From Saudi Arabia to Dubai: Japan’s Horses Make Their Mark on International Racing


For several years, it has been claimed that Japan is one of the world’s emerging horse racing countries. However, it could be argued that Japan is no longer an emerging country and instead is poised to establish a stronghold over some of the most prestigious races in the world. In the early months of 2023, there were examples of this throughout the international meetings with Japan claiming notable victories in Saudi Arabia and Dubai.

While dominating international races is an impressive feat, the true test of Japanese runners will be their performance on home soil against American and European competitors. The betting markets at already appear to believe that the runners from Japan could be talented enough to achieve that.

Japan’s Derby Hope

Of the Japanese runners that claimed victory in the Middle East, it is Derma Soto Gake that appears to have the most predictable next stop. The three-year-old was sensational in the G2 UAE Derby, picking up 100 qualifying points for the Kentucky Derby, which will be run at Churchill Downs in early May. The runner traveled like the winner from an early stage, and eventually finished over five lengths clear of Dura Erede, completing a Japanese shutout in the first four places. The run achieved a staggering RPR of 121, which firmly puts him among the best three-year-old performers on the dirt anywhere in the world this year.

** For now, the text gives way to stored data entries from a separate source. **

(* ===== verification/Float64.v ===== *)
(** * The binary64 a parsed number denotes

    [str::parse::<f64>] returns the [f64] nearest to the decimal it reads,
    ties to the even mantissa.  [RustNum] keeps the decimal ([F64Dec]); this
    file gives the double: [binary64_of] rounds the decimal to a value of
    [spec_float], the type by which the Standard Library specifies IEEE 754
    arithmetic, with the 53 bits of precision and the exponent range of
    binary64.

    The rounding is written on integers.  A positive rational [n / d] is
    rounded in the unit [2 ^ e], where [e] ([ulp_exp]) is chosen so that the
    quotient has 53 bits, or is the exponent of the subnormal numbers when
    the rational is too small; [round_even] rounds the quotient, and [pack]
    puts the result in the form of [spec_float], with infinity past the
    largest finite number.

    The theorems: the rounded quotient is within half a unit of the rational
    ([round_even_error]) and equal to it exactly when the division leaves no
    remainder ([round_even_exact]); an integer is stored exactly if and only
    if it is a multiple of the unit, which is [2 ^ (log2 n - 52)]
    ([integer_exact_iff]), so no odd integer from [2 ^ 53] on is
    ([odd_integer_inexact]); a decimal with digits after the point that is
    not a multiple of a power of five is never stored exactly
    ([decimal_inexact]).  The examples compare the rounding with
    [binary_normalize] and [SFdiv] of the Standard Library. *)

From Stdlib Require Import ZArith Lia List String Ascii.
From Stdlib Require Import Floats.SpecFloat.
From stdpp Require Import base tactics option list.
From S2P Require Import Prelude RustStr RustNum.

#[local] Open Scope Z_scope.

#[export] Instance spec_float_eq_dec : EqDecision spec_float.
Proof. solve_decision. Defined.

(** ** Rounding *)

(** The exponent of the smallest subnormal number, and of the unit of the
    largest finite number. *)
Definition min_exp : Z := -1074.
Definition max_exp : Z := 971.

(** Numerator and denominator of [n / d] counted in units of [2 ^ e]. *)
Definition scaled (n d e : Z) : Z * Z :=
  if 0 <=? e then (n, d * 2 ^ e) else (n * 2 ^ (- e), d).

(** [n / d] is below [c] units of [2 ^ e], and at least [c] of them. *)
Definition below (n d e c : Z) : Prop := let '(num, den) := scaled n d e in num < c * den.
Definition reaches (n d e c : Z) : Prop := let '(num, den) := scaled n d e in c * den <= num.

(** The unit in which [n / d] is rounded: that in which the quotient lies
    between [2 ^ 52] and [2 ^ 53], but not below [min_exp]. *)
Definition ulp_exp (n d : Z) : Z :=
  let k := Z.log2 n - Z.log2 d in
  let '(num, den) := scaled n d (k - 52) in
  Z.max (if num / den <? 2 ^ 52 then k - 53 else k - 52) min_exp.

(** To the nearest integer, ties to even. *)
Definition round_even (num den : Z) : Z :=
  let q := num / den in
  let r := num mod den in
  if 2 * r <? den then q
  else if den <? 2 * r then q + 1
  else if Z.even q then q else q + 1.

(** The mantissa and the exponent of the double nearest to [n / d]. *)
Definition rounded (n d : Z) : Z * Z :=
  let e := ulp_exp n d in
  let '(num, den) := scaled n d e in
  (round_even num den, e).

(** A mantissa of at most [2 ^ 53] and an exponent as a float. *)
Definition pack (negative : bool) (me : Z * Z) : spec_float :=
  let '(m, e) := me in
  if m =? 0 then S754_zero negative
  else if m =? 2 ^ 53 then
    if e <? max_exp then S754_finite negative (Z.to_pos (2 ^ 52)) (e + 1)
    else S754_infinity negative
  else if max_exp <? e then S754_infinity negative
  else S754_finite negative (Z.to_pos m) e.

Definition nearest (negative : bool) (n d : Z) : spec_float :=
  if n =? 0 then S754_zero negative else pack negative (rounded n d).

(** The rational a decimal denotes, as a fraction. *)
Definition fraction (m e : Z) : Z * Z :=
  if 0 <=? e then (m * 10 ^ e, 1) else (m, 10 ^ (- e)).

(** The double [parse::<f64>] returns. *)
Definition binary64_of (f : f64) : spec_float :=
  match f with
  | F64Nan _ => S754_nan
  | F64Inf negative => S754_infinity negative
  | F64Dec negative m e => let '(n, d) := fraction m e in nearest negative n d
  end.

Transferring that performance to American soil is now the big question, but it’s easy to see why he is being touted as Japan’s best chance of being a Kentucky Derby winner. But, there will be increased competition at Churchill Downs, with long-time favorite Forte being the horse to beat.

Equinox Dazzles In Sheema Classic

There was little doubt surrounding the performance of the night in Dubai, as Equinox confirmed his status as the best racehorse on the planet. The four-year-old for trainer Tetsuya Kimura ripped apart a talented field of runners in the G1 Dubai Sheema Classic to finish over three lengths clear of Westover.

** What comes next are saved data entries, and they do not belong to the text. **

(* ===== verification/Unicode.v ===== *)
(** * UTF-8 as an encoding of Unicode scalar values

    [Utf8] models the validator of the Rust standard library the way it is
    written, byte by byte.  This file says what the validator accepts: a
    reference encoder ([encode_char], [encode]: RFC 3629, which
    [char::encode_utf8] implements) and decoder ([next_code_point], [decode])
    of sequences of Unicode scalar values, the code points U+0000 to U+10FFFF
    without the surrogates.  The theorems: encoding and decoding are inverse
    to each other; [from_utf8] accepts a byte string exactly when it is the
    encoding of scalar values; when it refuses, [valid_up_to] is the length of
    the longest prefix that is one; an ASCII byte, the nul byte among them,
    occurs in an encoding only as the code point it is.  A Rust [&str] is
    therefore [encode cs] for a list [cs] of scalar values, which is how the
    files on the functions of [api.rs] state its invariant.

    [decode] recurses on what [next_code_point] leaves, which is no subterm
    of its argument: it is defined by well-founded recursion on the length. *)

From Stdlib Require Import ZArith Lia List.
From stdpp Require Import base tactics option list.
From Equations Require Import Equations.
From S2P Require Import Prelude RustStr Utf8.

#[local] Open Scope Z_scope.

(** A Unicode scalar value: a code point that is no surrogate. *)
Definition scalar (c : Z) : bool :=
  ((0 <=? c) && (c <? 55296)) || ((57344 <=? c) && (c <=? 1114111)).

(** [char::len_utf8]. *)
Definition len_utf8 (c : Z) : nat :=
  if c <? 128 then 1%nat else if c <? 2048 then 2%nat
  else if c <? 65536 then 3%nat else 4%nat.

(** [char::encode_utf8]: the payload bits of the code point in groups of six,
    under the tag of a first byte (0xC0, 0xE0, 0xF0) and of a continuation
    byte (0x80). *)
Definition encode_char (c : Z) : list Z :=
  match len_utf8 c with
  | 1%nat => [c]
  | 2%nat => [192 + c / 64; 128 + c mod 64]
  | 3%nat => [224 + c / 4096; 128 + (c / 64) mod 64; 128 + c mod 64]
  | _ => [240 + c / 262144; 128 + (c / 4096) mod 64; 128 + (c / 64) mod 64;
          128 + c mod 64]
  end.

Definition encode (cs : list Z) : list Z := flat_map encode_char cs.

(** The first code point of a byte string and what follows it; [None] when
    the string is empty or does not start with the encoding of a scalar
    value. *)
Definition next_code_point (s : list Z) : option (Z * list Z) :=
  match s with
  | [] => None
  | x :: r =>
    match utf8_char_width x, r with
    | 1%nat, _ => Some (x, r)
    | 2%nat, y :: r =>
      if is_cont y then Some ((x - 192) * 64 + (y - 128), r) else None
    | 3%nat, y :: z :: r =>
      if second_of_3 x y && is_cont z
      then Some ((x - 224) * 4096 + (y - 128) * 64 + (z - 128), r) else None
    | 4%nat, y :: z :: w :: r =>
      if second_of_4 x y && is_cont z && is_cont w
      then Some ((x - 240) * 262144 + (y - 128) * 4096 + (z - 128) * 64
                 + (w - 128), r)
      else None
    | _, _ => None
    end
  end.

The manner of the performance was staggering, as jockey Christophe Lemaire barely moved on the horse. Equinox was asked no questions coming down the stretch, meaning that there could yet be plenty more improvement in store. Japanese dreams could see him line up in the Prix de l’Arc de Triomphe, but questions surrounding his ability over soft conditions would be a concern.

However, he looks almost certain to present a bold showing in the G1 Breeders’ Cup Turf later in the year at Santa Anita.

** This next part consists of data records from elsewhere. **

(* ===== verification/Errors.v ===== *)
(** * The error type of the crate

    [crate::Error] is defined outside src/; [api.rs] builds it with
    [Error::new_message] and with the [From] conversions that the [?]
    operator applies to a [NulError] and a [Utf8Error].  The specification
    (section 7) names the kinds. *)

From Stdlib Require Import ZArith List String.
From stdpp Require Import base tactics.
From S2P Require Import Prelude RustStr Utf8.

Inductive Error : Type :=
| Message (msg : string)
| NulByteInSource (e : NulError)
| Utf8DecodeFailure (e : Utf8Error).

(** The two messages of [api.rs]. *)
Definition unexpected_null : Error := Message "Unexpected null value".
Definition length_overflow : Error := Message "i32 overflow, string to large".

Japanese Win In Dubai World Cup

A historic night in Japanese racing was capped off in the Dubai World Cup, as Ushba Tesoro was an unlikely winner in a star-studded field. The six-year-old boasted plenty of solid form in the book before the race, including a victory over T O Keynes, who went off at a shorter price than the eventual winner.

It was an excellent training performance by Noboru Takagi and one that has firmly put the six-year-old among the contenders for notable prize pots in the United States later in the season. However, many believe that the draw played into his hands with many of the leading contenders drawn in the widest positions.

Therefore, we wouldn’t be surprised to see Algiers, who finished second, overturn the Dubai World Cup form if they were both to line up again in the same race later in the season. But, nevertheless, it was a huge moment in Japanese racing, as they landed just a second victory in the prestigious race, with the only other win for the country coming in 2011 with Victoire Pisa.

Attention Switches To Standout Races

While victories in the Middle East should be celebrated by the Japanese, it is by no means the meeting that is targeted by the best horses in Europe and the United States, meaning that they will need to continue to improve if they are to best the nations on their home turf. All attention for the Japanese trainers will now switch to the first big international meeting in June, as Royal Ascot is likely to entice several global runners over the five-day meet. The Prix de l’Arc de Triomphe is a race that Japan has carved throughout history, and it will be fascinating to see which runners end up traveling down that route. But, all roads will lead to the prestigious end-of-season Breeders’ Cup in November, as Santa Anita will boast some of the deepest fields of the season.